Sabak’s exhibition The Parts collects works from different series that she produced in 2020. As the title indicates, the artist depicts objects, scenes, and memories from everyday life with quick, concise brushstrokes of acrylic paint on canvasses of various sizes. In accordance with the characteristics of acrylic paint (which dries quickly), Sabak produces each painting very rapidly, without much mixing of colors. As a result, her works resonate with a painterly intention, highlighting the brushstrokes and the vivacity of the limited color palette of green, blue, and purple.
In some of the paintings (e.g., A Double-Eyed, Wobbling Dog, and Portrait-Images Circulating on the Internet), the outlines of the depicted object are so distorted that it is impossible to tell whether it is a person or an animal. As such, these works seem to manifest the gaze of a subject, rather than the physical form of an object. This distortion or ambiguity is further conveyed by words like “wobbling” and “circulating” in the title. Perhaps the subject that is looking at the object is trembling or rushing past, or perhaps the object is simply too trivial to merit serious attention. In any case, the objects appear like blurry afterimages, as if they were out of sight until the last moment.

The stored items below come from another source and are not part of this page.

(** * Cantus front end: search query construction, result synchronisation,
      template loading and template bundling

    A shallow embedding of the JavaScript sources

    - the chant search controller ([getSearchField],
      [setSearchQueryOnBuilder], [search], [setRestriction]),
    - the notation search view ([newSearch], [resultFetchCallback],
      [zoomToResult], [renderResults], [clearResults]),
    - the Marionette template loader override ([loadTemplate]),
    - the template bundler ([writeBundle]),

    together with the properties the specification states about them.

    JavaScript strings are sequences of code units; they are modelled by
    [string], whose [String.length] plays the role of [.length]. *)

From Stdlib Require Import ZArith Ascii String Lia.
From stdpp Require Import base strings list gmap.

Local Open Scope Z_scope.

(* ===================================================================== *)
(** ** The JavaScript primitives the sources rely on *)
(* ===================================================================== *)

Module Js.

(** The values a search query takes at run time: absent, a string, or an
    array of strings. *)
Inductive value : Type :=
| Undefined
| Str (s : string)
| Arr (l : list string).

(** [!!v]: [undefined] and the empty string are falsy, every array is
    truthy (the empty one too). *)
Definition truthy (v : value) : bool :=
  match v with
  | Undefined => false
  | Str s => negb (String.eqb s EmptyString)
  | Arr _ => true
  end.

(** [_.isString]. *)
Definition isString (v : value) : bool :=
  match v with Str _ => true | _ => false end.

(** [s.length], as a JavaScript number. *)
Definition length (s : string) : Z := Z.of_nat (String.length s).

(** [s.split(sep)] for a one-character separator: never empty, the empty
    string yields one empty piece. *)
Fixpoint split (sep : ascii) (s : string) : list string :=
  match s with
  | EmptyString => [EmptyString]
  | String c rest =>
      if Ascii.eqb c sep then EmptyString :: split sep rest
      else match split sep rest with
           | [] => [String c EmptyString]
           | piece :: pieces => String c piece :: pieces
           end
  end.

Significantly, Sabak’s preferred palette of blue, green, and purple corresponds to approaching objects (i.e., with shorter wavelengths) in accordance with the Doppler effect. Her emphasis on approaching light might suggest her intention to bring forgotten objects of daily life back to the fore. The artist’s attention to objects that are quickly passing or that have been captured a beat too late is further indicated by titles such as Close Up or Cloudy Ones. Her rapid brushstrokes summon the speed of the gaze, the passage of time that is one beat ahead, and the ambiguity of both memory and the object.
The “parts” in Sabak’s paintings are things that the artist has omitted or overlooked, things that are bound to be forgotten, or things that have elided her process of confronting the world. Like keeping a diary, her art is derived from the intense effort to revisit or recall missing memories, unfulfilled promise, or overlooked objects. The artist’s feelings of belated recognition are deeply felt in works like Withered Flowers. Although the sum of the parts may not be the whole, the empty parts, or parts between the parts, can be excellent guides for revealing the invisible world.
Accidental pieces of images that are scattered here and there, existing as afterimages. I collect these trivial sights from around me, painting my impressions of them with a sense of instantaneity.
To visualize moments when ordinary images feel unfamiliar, I create faint, spontaneous images through a variety of expressions, including partial omission, enlargement, cropping, color variation, blurring shapes, and obscured surroundings. Sporadically unraveling these motifs, I fill the canvas with fragmentary visual elements whose existence can only be vaguely postulated, ultimately seeking to bring the object of the work to an ambiguous pictorial point.